[Dataset entries]
- - - - - - -

(** A row whose columns cannot be read answers the driver's error. *)
Definition stoolap_load_snapshot (aggregate_id : string) (tenant_id : option string) :
    method (result PersistenceError (option (Z * J))) :=
  match resolve_tenant tenant_id with
  | Err e => Ret (Err e)
  | Ok resolved =>
      let! r := exec (RSelect Current (encode_tenant resolved, aggregate_id)) in
      Ret (row ← map_err internal_err r;
           match row with
           | None => Ok None
           | Some row =>
               value ← map_err PInternal (json_from_str codec (row_payload row));
               Ok (Some (row_version row, value))
           end)
  end.
End stoolap.

(** ** Postgres *)
Section postgres.
Context {A J : Type} (codec : Codec A J).
Abbreviation Key := (option string * string)%type.
Abbreviation method := (prog (row_cmd Key J SqlxError)).

Definition failed (what : string) (e : SqlxError) : PersistenceError :=
  PInternal ("failed to " +:+ what +:+ ": " +:+ sqlx_text e).

Definition pg_fail_with {B} (e : PersistenceError) : method (result PersistenceError B) :=
  exec RDrop;; Ret (Err e).

Definition postgres_save (aggregate_id : string) (aggregate : A) (tenant_id : option string)
    (expected_version : Z) : method (result PersistenceError Z) :=
  match prepared tenant_id
          (map_err (λ e, PInternal ("failed to serialize aggregate: " +:+ e))
             (aggregate_to_value codec aggregate)) with
  | Err e => Ret (Err e)
  | Ok (tenant, payload) =>
      let key := (tenant, aggregate_id) in
      let! r := exec RBegin in
      match r with
      | Err e => Ret (Err (failed "begin transaction" e))
      | Ok _ =>
          let! r := exec (RSelect ForUpdate key) in
          match r with
          | Err e => pg_fail_with (failed "query current version" e)
          | Ok current =>
              match (match current with
                     | None => Ok 1%Z
                     | Some row =>
                         if decide (row_version row = expected_version)
                         then Ok (expected_version + 1)%Z
                         else Err (Conflict aggregate_id expected_version (row_version row))
                     end) with
              | Err e => pg_fail_with e
              | Ok new_version =>
                  let! r := exec (RUpsert key (mk_row new_version payload)) in
                  match r with
                  | Err e => pg_fail_with (failed "save aggregate" e)
                  | Ok _ =>
                      let! r := exec RCommit in
                      Ret (map_err (failed "commit transaction") r ≫= λ _, Ok new_version)
                  end
              end
          end
      end
  end.

Definition postgres_load (aggregate_id : string) (tenant_id : option string) :
    method (result PersistenceError A) :=
  match resolve_tenant tenant_id with
  | Err e => Ret (Err e)
  | Ok tenant =>
      let! r := exec (RSelect Current (tenant, aggregate_id)) in
      Ret (match r with
           | Err e => Err (failed "query aggregate" e)
           | Ok None => Err (NotFound aggregate_id)
           | Ok (Some row) => aggregate_from_value codec (row_payload row)
           end)
  end.

Definition postgres_delete (aggregate_id : string) (tenant_id : option string) :
    method (result PersistenceError unit) :=
  match resolve_tenant tenant_id with
  | Err e => Ret (Err e)
  | Ok tenant =>
      let! r := exec (RDelete (tenant, aggregate_id)) in
      Ret (deleted ← map_err (failed "delete aggregate") r;
           if decide (deleted = 0%Z) then Err (NotFound aggregate_id) else Ok ())
  end.

Definition postgres_save_snapshot (aggregate_id : string) (tenant_id : option string) (version : Z)
    (payload : J) : method (result PersistenceError unit) :=
  match resolve_tenant tenant_id with
  | Err e => Ret (Err e)
  | Ok tenant =>
      let key := (tenant, aggregate_id) in
      let! r := exec (RSelect Current key) in
      match r with
      | Err e => Ret (Err (failed "query existing snapshot" e))
      | Ok existing =>
          if match existing with Some row => bool_decide (version ≤ row_version row)%Z | None => false end
          then Ret (Ok ())
          else
            let! r := exec (RUpsertNow key (mk_row version payload)) in
            Ret (map_err (failed "save snapshot") r)
      end
  end.

Definition postgres_load_snapshot (aggregate_id : string) (tenant_id : option string) :
    method (result PersistenceError (option (Z * J))) :=
  match resolve_tenant tenant_id with
  | Err e => Ret (Err e)
  | Ok tenant =>
      let! r := exec (RSelect Current (tenant, aggregate_id)) in
      Ret (match r with
           | Err e => Err (failed "query snapshot" e)
           | Ok None => Ok None
           | Ok (Some row) => Ok (Some (row_version row, row_payload row))
           end)
  end.
End postgres.

(** ** Calls, answers and whole stores *)
Section stores.
Context {A J : Type} (codec : Codec A J).

Inductive RowCall :=
| Save (aggregate_id : string) (aggregate : A) (tenant_id : option string) (expected_version : Z)
| LoadIt (aggregate_id : string) (tenant_id : option string)
| DeleteIt (aggregate_id : string) (tenant_id : option string).

Inductive SnapshotCall :=
| SaveSnapshot (aggregate_id : string) (tenant_id : option string) (version : Z) (payload : J)
| LoadSnapshot (aggregate_id : string) (tenant_id : option string).

Inductive RowAnswer :=
| Saved (r : result PersistenceError Z)
| Loaded (r : result PersistenceError A)
| Deleted (r : result PersistenceError unit)
| SavedSnapshot (r : result PersistenceError unit)
| LoadedSnapshot (r : result PersistenceError (option (Z * J))).

Definition answer {cmd} {B} (f : B → RowAnswer) (p : prog cmd B) : prog cmd RowAnswer :=
  let! r := p in Ret (f r).

Definition stoolap_repository (c : RowCall) : prog (row_cmd (string * string) string StoolapError) RowAnswer :=
  match c with
  | Save i a t v => answer Saved (stoolap_save codec i a t v)
  | LoadIt i t => answer Loaded (stoolap_load codec i t)
  | DeleteIt i t => answer Deleted (stoolap_delete i t)
  end.
Definition postgres_repository (c : RowCall) :
    prog (row_cmd (option string * string) J SqlxError) RowAnswer :=
  match c with
  | Save i a t v => answer Saved (postgres_save codec i a t v)
  | LoadIt i t => answer Loaded (postgres_load codec i t)
  | DeleteIt i t => answer Deleted (postgres_delete i t)
  end.
Definition stoolap_snapshots (c : SnapshotCall) :
    prog (row_cmd (string * string) string StoolapError) RowAnswer :=
  match c with
  | SaveSnapshot i t v p => answer SavedSnapshot (stoolap_save_snapshot codec i t v p)
  | LoadSnapshot i t => answer LoadedSnapshot (stoolap_load_snapshot codec i t)
  end.
Definition postgres_snapshots (c : SnapshotCall) :
    prog (row_cmd (option string * string) J SqlxError) RowAnswer :=
  match c with
  | SaveSnapshot i t v p => answer SavedSnapshot (postgres_save_snapshot i t v p)
  | LoadSnapshot i t => answer LoadedSnapshot (postgres_load_snapshot i t)
  end.
End stores.
Arguments RowCall : clear implicits.
Arguments SnapshotCall : clear implicits.
Arguments RowAnswer : clear implicits.

(** ** A save is a compare-and-set *)
Section walking.
Context {K P E A : Type} `{Countable K} (refused : E → bool).

Lemma runs_do {B} (c : row_cmd K P E B) (k : B → prog (row_cmd K P E) A) tx evs a tx' :
  runs refused (Do c k) tx evs (Ret a) tx' →
  ∃ x y rest b tx1, evs = (x, y) :: rest ∧ row_effect refused c x tx b y tx1 ∧ resumes tx1 y rest ∧
    runs refused (k b) tx1 rest (Ret a) tx'.
Proof.
  destruct evs as [|[x y] rest]; cbn [runs]; [by intros [[=] _]|].
  intros (b & tx1 & He & Hr & Hk). by exists x, y, rest, b, tx1.
Qed.

Lemma runs_end (a b : A) (tx : Tx K P) evs tx' :
  runs refused (Ret b) tx evs (Ret a) tx' → evs = [] ∧ a = b ∧ tx' = tx.
Proof. destruct evs as [|[]]; cbn [runs]; [by intros [[= ->] ->]|done]. Qed.
End walking.

(** Walks to the answer of the next command; a run that ends in a failure is no run that
    ends in a success. *)
Ltac walk H He Hs :=
  cbn [bind exec answer fail_with pg_fail_with] in H;
  apply runs_do in H as (? & ? & ? & ? & ? & -> & He & Hs & H).
Ltac ended H :=
  cbn [bind exec answer fail_with pg_fail_with] in H;
  repeat (apply runs_do in H as (? & ? & ? & ? & ? & -> & _ & _ & H));
  by apply runs_end in H as (_ & [=] & _).
Ltac walk_ok H He Hs a :=
  cbn [bind exec answer fail_with pg_fail_with] in H;
  apply runs_do in H as (? & ? & ? & [a|?] & ? & -> & He & Hs & H); [cbn [row_effect] in He|ended H].

(** The row of [key] goes from version [v], or from nothing if [v] is 0, to [new]. *)
Definition sets {K P} `{Countable K} (key : K) (v : Z) (new : Row P) (x y : gmap K (Row P)) : Prop :=
  (x !! key = None ∧ v = 0%Z ∨ ∃ r, x !! key = Some r ∧ row_version r = v) ∧ y = <[key := new]> x.

Section cas.
Context {A J : Type} (codec : Codec A J).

- - - - - - -

Work to complete: Where in the entries does the word "existing" occur? Copy out each line that has it.

Response:
      | Err e => Ret (Err (failed "query existing snapshot" e))
      | Ok existing =>
          if match existing with Some row => bool_decide (version ≤ row_version row)%Z | None => false end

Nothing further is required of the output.